Comment Gaïd-Salah commence à faire de l’ombre à Abdelmadjid Tebboune
Par Abdelkader S. – L’entorse à l’ordre protocolaire se poursuit, même après l’officialisation du poste de président de la République au lendemain de l’élection contestée du 12 décembre. Après le message de félicitations adressé à Abdelmadjid Tebboune en sa qualité de vice-ministre, une aberration en soi, le chef d’état-major a actionné les chaînes de télévision à sa solde pour lancer une série de reportages sur sa personne et son «rôle prépondérant» dans «la sauvegarde de la sécurité du pays» et «l’aboutissement du processus électoral».
Par cette nouvelle opération de propagande, Gaïd-Salah cherche clairement à faire de l’ombre au nouveau Président et à parasiter son action future, en laissant entendre, sans ambages, qu’il demeure le premier décideur et que l’élection du 12 décembre n’était qu’un alibi pour mieux renforcer son pouvoir, en s’accordant une légitimité par le biais du chef de l’Etat «élu» et non plus désigné pour une période de transition, conformément à la Constitution. La désignation de Tebboune semble, dès lors, profiter plus à Gaïd-Salah qu’au nouveau chef de l’Etat qui se voit ainsi relégué au rôle secondaire d’exécutant.
Cette présence envahissante de Gaïd-Salah n’augure rien de bon pour la suite des événements. La poursuite des manifestations est une réponse aux tenants du régime qui pensaient pouvoir réduire l’intensité de cette fronde populaire, en la divisant entre partisans et opposants des élections. La crise est loin d’être réglée, et Abdelmadjid Tebboune semble avoir été missionné pour jouer l’intermédiaire dans une nouvelle tentative de dialogue qui a toutes les chances d’échouer, en dépit du semblant de retour qu’il obtient de la part de certaines personnalités politiques, mais dont les conditions sont celles-là mêmes qui avaient fait capoter les deux précédentes initiatives du régime.

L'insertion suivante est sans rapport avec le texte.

(* ===== verification/Text.v ===== *)
(** * Strings as bytes

    What the components use of Go's strings: a string is its bytes, and
    package strings splits, joins and cuts it. *)
From S2P Require Import Prelude B64Url Json DcqlQuery DcqlValues.
From Stdlib Require Import Ascii.
#[local] Open Scope Z_scope.

(** ** Bytes of a string *)

Lemma code_byte c : byte_ok (code c).
Proof. unfold code, byte_ok; pose proof (N_ascii_bounded c); lia. Qed.

Lemma string_bytes_ok s : bytes_ok (string_bytes s).
Proof. unfold string_bytes, bytes_ok; apply Forall_fmap, Forall_true; intros; apply code_byte. Qed.

Lemma string_of_bytes b : bytes_ok b -> string_bytes (bytes_string b) = b.
Proof.
  intros Hb; unfold string_bytes, bytes_string; rewrite String.list_ascii_of_string_of_list_ascii, map_map.
  induction Hb as [|x b Hx _ IH]; cbn [map]; [done|]; rewrite IH; f_equal.
  unfold code, byte_ok in *; rewrite N_ascii_embedding by lia; lia.
Qed.

Lemma bytes_of_string s : bytes_string (string_bytes s) = s.
Proof.
  unfold string_bytes, bytes_string; rewrite map_map.
  rewrite (map_ext _ (fun c => c)), map_id; [apply String.string_of_list_ascii_of_string|].
  intros c; unfold code; rewrite N2Z.id; apply ascii_N_embedding.
Qed.

#[export] Instance string_bytes_inj : Inj (=) (=) string_bytes.
Proof. intros s t H; by rewrite <- (bytes_of_string s), H, bytes_of_string. Qed.

Lemma bytes_string_app a b : bytes_string (a ++ b) = (bytes_string a ++ bytes_string b)%string.
Proof. unfold bytes_string; rewrite map_app; induction a as [|x a IH]; cbn; [done|by rewrite IH]. Qed.

Definition slen (s : string) : Z := Z.of_nat (String.length s).

(** ** strings.Split and strings.Cut, at one byte *)

Fixpoint absent (sep : ascii) (s : string) : bool :=
  match s with
  | EmptyString => true
  | String c s => negb (Ascii.eqb c sep) && absent sep s
  end.

Fixpoint split_on (sep : ascii) (s : string) : list string :=
  match s with
  | EmptyString => [EmptyString]
  | String c s =>
      if Ascii.eqb c sep then EmptyString :: split_on sep s
      else match split_on sep s with
      | [] => [String c EmptyString]
      | part :: parts => String c part :: parts
      end
  end.

(** strings.Join. *)
Fixpoint join (sep : string) (parts : list string) : string :=
  match parts with
  | [] => EmptyString
  | [part] => part
  | part :: parts => (part ++ sep ++ join sep parts)%string
  end.

Fixpoint cut (sep : ascii) (s : string) : option (string * string) :=
  match s with
  | EmptyString => None
  | String c s =>
      if Ascii.eqb c sep then Some (EmptyString, s)
      else match cut sep s with
      | Some (before, after) => Some (String c before, after)
      | None => None
      end
  end.

Definition char_string (c : ascii) : string := String c EmptyString.

(** stdpp keeps [++] on strings from reducing. *)
Lemma append_nil t : (EmptyString ++ t)%string = t.
Proof. done. Qed.
Lemma append_cons c s t : (String c s ++ t)%string = String c (s ++ t).
Proof. done. Qed.

Lemma append_assoc s t u : (s ++ t ++ u)%string = ((s ++ t) ++ u)%string.
Proof. induction s as [|c s IH]; [done|]; by rewrite !append_cons, IH. Qed.
Lemma append_empty s : (s ++ EmptyString)%string = s.
Proof. induction s as [|c s IH]; [done|]; by rewrite append_cons, IH. Qed.
Lemma slen_app s t : slen (s ++ t) = slen s + slen t.
Proof. unfold slen; induction s as [|c s IH]; [done|]; rewrite append_cons; cbn [String.length]; lia. Qed.

Lemma absent_app sep s t : absent sep (s ++ t) = absent sep s && absent sep t.
Proof. induction s as [|c s IH]; [done|]; rewrite append_cons; cbn; by rewrite IH, andb_assoc. Qed.

Lemma split_on_absent sep s : absent sep s = true -> split_on sep s = [s].
Proof.
  induction s as [|c s IH]; cbn; [done|]; intros [Hc Hs]%andb_true_iff.
  apply negb_true_iff in Hc; rewrite Hc; by rewrite (IH Hs).
Qed.

Lemma split_on_cons sep part s : absent sep part = true ->
  split_on sep (part ++ String sep s)%string = part :: split_on sep s.
Proof.
  induction part as [|c part IH]; rewrite ?append_nil, ?append_cons; cbn; [by rewrite Ascii.eqb_refl|].
  intros [Hc Hs]%andb_true_iff.
  apply negb_true_iff in Hc; rewrite Hc; by rewrite (IH Hs).
Qed.

(** Parts that do not hold the separator are what splitting their join gives. *)
Lemma split_join sep parts : parts <> [] -> Forall (fun p => absent sep p = true) parts ->
  split_on sep (join (char_string sep) parts) = parts.
Proof.
  intros Hne Hp; destruct parts as [|part parts]; [done|]; clear Hne; revert part Hp.
  induction parts as [|next parts IH]; intros part [Hpart Hparts]%Forall_cons; [by apply split_on_absent|].
  change (join (char_string sep) (part :: next :: parts)) with (part ++ String sep (join (char_string sep) (next :: parts)))%string.
  rewrite split_on_cons by done; by rewrite (IH next).
Qed.

Lemma split_on_ne sep s : split_on sep s <> [].
Proof. induction s as [|c s IH]; cbn; [done|]; destruct (Ascii.eqb c sep); [done|]; by destruct (split_on sep s). Qed.

Lemma join_cons sep a b parts : join sep (a :: b :: parts) = (a ++ sep ++ join sep (b :: parts))%string.
Proof. done. Qed.

Lemma join_split sep s : join (char_string sep) (split_on sep s) = s.
Proof.
  induction s as [|c s IH]; [done|]; cbn [split_on]; pose proof (split_on_ne sep s) as Hne.
  destruct (split_on sep s) as [|p ps] eqn:E; [done|]; destruct (Ascii.eqb_spec c sep) as [->|].
  - by rewrite join_cons, append_nil, IH.
  - destruct ps as [|q ps]; [by rewrite <- IH|]; rewrite join_cons in *; by rewrite append_cons, IH.
Qed.

Lemma split_on_parts sep s : Forall (fun p => absent sep p = true) (split_on sep s).
Proof.
  induction s as [|c s IH]; cbn; [by repeat constructor|]; destruct (Ascii.eqb c sep) eqn:E.
  - by constructor.
  - destruct (split_on sep s) as [|p ps]; [by constructor; [cbn; rewrite E|]|].
    apply Forall_cons in IH as [? ?]; constructor; [cbn; by rewrite E|done].
Qed.

Lemma cut_some sep s before after : cut sep s = Some (before, after) <->
  s = (before ++ String sep after)%string /\ absent sep before = true.
Proof.
  revert before after; induction s as [|c s IH]; intros before after; cbn [cut].
  - split; [done|]; intros [E _]; by destruct before.
  - destruct (Ascii.eqb_spec c sep) as [->|Hc].
    + split; [intros [= <- <-]; done|]; intros [E Ha]; destruct before as [|d before]; cbn in *; [by injection E as <-|].
      injection E as <- E; by rewrite Ascii.eqb_refl in Ha.
    + destruct (cut sep s) as [[b a]|].
      * destruct (proj1 (IH b a) eq_refl) as [-> Hb]; split.
        { intros [= <- <-]; split; [done|]; cbn; rewrite Hb, andb_true_r; by apply negb_true_iff, Ascii.eqb_neq. }
        intros [E Ha]; destruct before as [|d before]; cbn in *; [by injection E as ->|].
        injection E as <- E; apply andb_true_iff in Ha as [_ Ha].
        assert (E' : Some (b, a) = Some (before, after)) by (apply IH; done).
        by injection E' as -> ->.
      * split; [done|]; intros [E Ha]; destruct before as [|d before]; cbn in *; [by injection E as ->|].
        injection E as <- ->; apply andb_true_iff in Ha as [_ Ha].
        by assert (None = Some (before, after)) by (apply IH; done).
Qed.

(** What is before and after the last [sep]: [strings.LastIndexByte]. *)
Fixpoint last_cut (sep : ascii) (s : string) : option (string * string) :=
  match s with
  | EmptyString => None
  | String c s' =>
      match last_cut sep s' with
      | Some (before, after) => Some (String c before, after)
      | None => if Ascii.eqb c sep then Some (EmptyString, s') else None
      end
  end.

Lemma last_cut_none sep s : last_cut sep s = None <-> absent sep s = true.
Proof.
  induction s as [|c s IH]; cbn; [done|]; destruct (last_cut sep s) as [[b a]|]; [|rewrite (proj1 IH eq_refl); by destruct (Ascii.eqb c sep)].
  split; [done|]; intros [_ Ha]%andb_true_iff; by apply IH in Ha.
Qed.

Lemma last_cut_some sep s before after : last_cut sep s = Some (before, after) <->
  s = (before ++ String sep after)%string /\ absent sep after = true.
Proof.
  revert before after; induction s as [|c s IH]; intros before after; cbn [last_cut].
  - split; [done|]; intros [E _]; by destruct before.
  - destruct (last_cut sep s) as [[b a]|] eqn:El.
    + split.
      * intros [= <- <-]; destruct (proj1 (IH b a) eq_refl) as [-> Ha]; by split.
      * intros [E Ha]; destruct before as [|c' before]; cbn in E; injection E as -> E.
        -- subst s; apply last_cut_none in Ha; congruence.
        -- assert (Hb : Some (b, a) = Some (before, after)) by (by apply IH); by injection Hb as -> ->.
    + apply last_cut_none in El; destruct (Ascii.eqb_spec c sep) as [->|Hc]; split.
      * intros [= <- <-]; by split.
      * intros [E Ha]; destruct before as [|c' before]; cbn in E; [by injection E as ->|injection E as E1 E; exfalso].
        subst s; rewrite absent_app in El; apply andb_true_iff in El as [_ El]; cbn in El; by rewrite Ascii.eqb_refl in El.
      * done.
      * intros [E Ha]; destruct before as [|c' before]; cbn in E; injection E as E1 E; [done|exfalso].
        subst s; rewrite absent_app in El; apply andb_true_iff in El as [_ El]; cbn in El; by rewrite Ascii.eqb_refl in El.
Qed.

(** ** Base64url text *)

Lemma absent_b64 sep b : (forall c, isAlphabet c = true -> c <> code sep) -> absent sep (bytes_string (EncodeToString b)) = true.
Proof.
  intros Hsep; unfold EncodeToString; pose proof (encode_quanta_alphabet b) as Hf.
  induction Hf as [|c l Hc _ IH]; [done|]; cbn; fold (bytes_string l); rewrite IH, andb_true_r.
  apply negb_true_iff, Ascii.eqb_neq; intros E; apply (Hsep c Hc).
  rewrite <- E; unfold code.
  assert (0 <= c < 256) by (unfold isAlphabet in Hc; bool_prop; destruct_or?; bool_prop; lia).
  rewrite N_ascii_embedding by lia; lia.
Qed.

(** ** Runes

    Ranging over a string: each rune with the bytes that encode it, U+FFFD for
    a byte that starts none. *)

Definition cont (b : Z) : bool := (128 <=? b) && (b <=? 191).

Definition rune2 (b0 b1 : Z) : Z := (b0 - 192) * 64 + (b1 - 128).
Definition rune3 (b0 b1 b2 : Z) : Z := (b0 - 224) * 4096 + (b1 - 128) * 64 + (b2 - 128).
Definition rune4 (b0 b1 b2 b3 : Z) : Z := (b0 - 240) * 262144 + (b1 - 128) * 4096 + (b2 - 128) * 64 + (b3 - 128).

(** The length of the encoding the bytes start with, and its rune. *)
Definition decode_rune (s : bytes) : option (Z * nat) :=
  match s with
  | b0 :: rest =>
      if b0 <? 128 then Some (b0, 1%nat)
      else match rest with
      | b1 :: rest =>
          if (194 <=? b0) && (b0 <=? 223) && cont b1 then Some (rune2 b0 b1, 2%nat)
          else match rest with
          | b2 :: rest =>
              if (224 <=? b0) && (b0 <=? 239) && cont b1 && cont b2 && (2048 <=? rune3 b0 b1 b2) &&
                 negb ((55296 <=? rune3 b0 b1 b2) && (rune3 b0 b1 b2 <=? 57343)) then Some (rune3 b0 b1 b2, 3%nat)
              else match rest with
              | b3 :: _ =>
                  if (240 <=? b0) && (b0 <=? 244) && cont b1 && cont b2 && cont b3 && (65536 <=? rune4 b0 b1 b2 b3) &&
                     (rune4 b0 b1 b2 b3 <=? 1114111) then Some (rune4 b0 b1 b2 b3, 4%nat)
                  else None
              | [] => None
              end
          | [] => None
          end
      | [] => None
      end
  | [] => None
  end.

Definition replacement : Z * bytes := (65533, [239; 191; 189]).

(** With at least as many steps as bytes. *)
Fixpoint runes_loop (fuel : nat) (s : bytes) : list (Z * bytes) :=
  match fuel, s with
  | S fuel, _ :: rest =>
      match decode_rune s with
      | Some (r, n) => (r, take n s) :: runes_loop fuel (drop n s)
      | None => replacement :: runes_loop fuel rest
      end
  | _, _ => []
  end.
Definition runes (s : string) : list (Z * bytes) := let b := string_bytes s in runes_loop (length b) b.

Abdelmadjid Tebboune entame donc son mandat avec le sérieux handicap de la chape de plomb qui le ligote et l’empêchera de mettre en pratique sa propre feuille de route dont il dit qu’elle permettra au pays de tourner définitivement la page de l’ère Bouteflika. Une démarche irréalisable tant que le nouveau ministre de la Défense nationale et chef suprême des forces armées ne prend pas les commandes de l’institution militaire et n’utilise pas ses prérogatives constitutionnelles pour la mettre sous son autorité.
A. S.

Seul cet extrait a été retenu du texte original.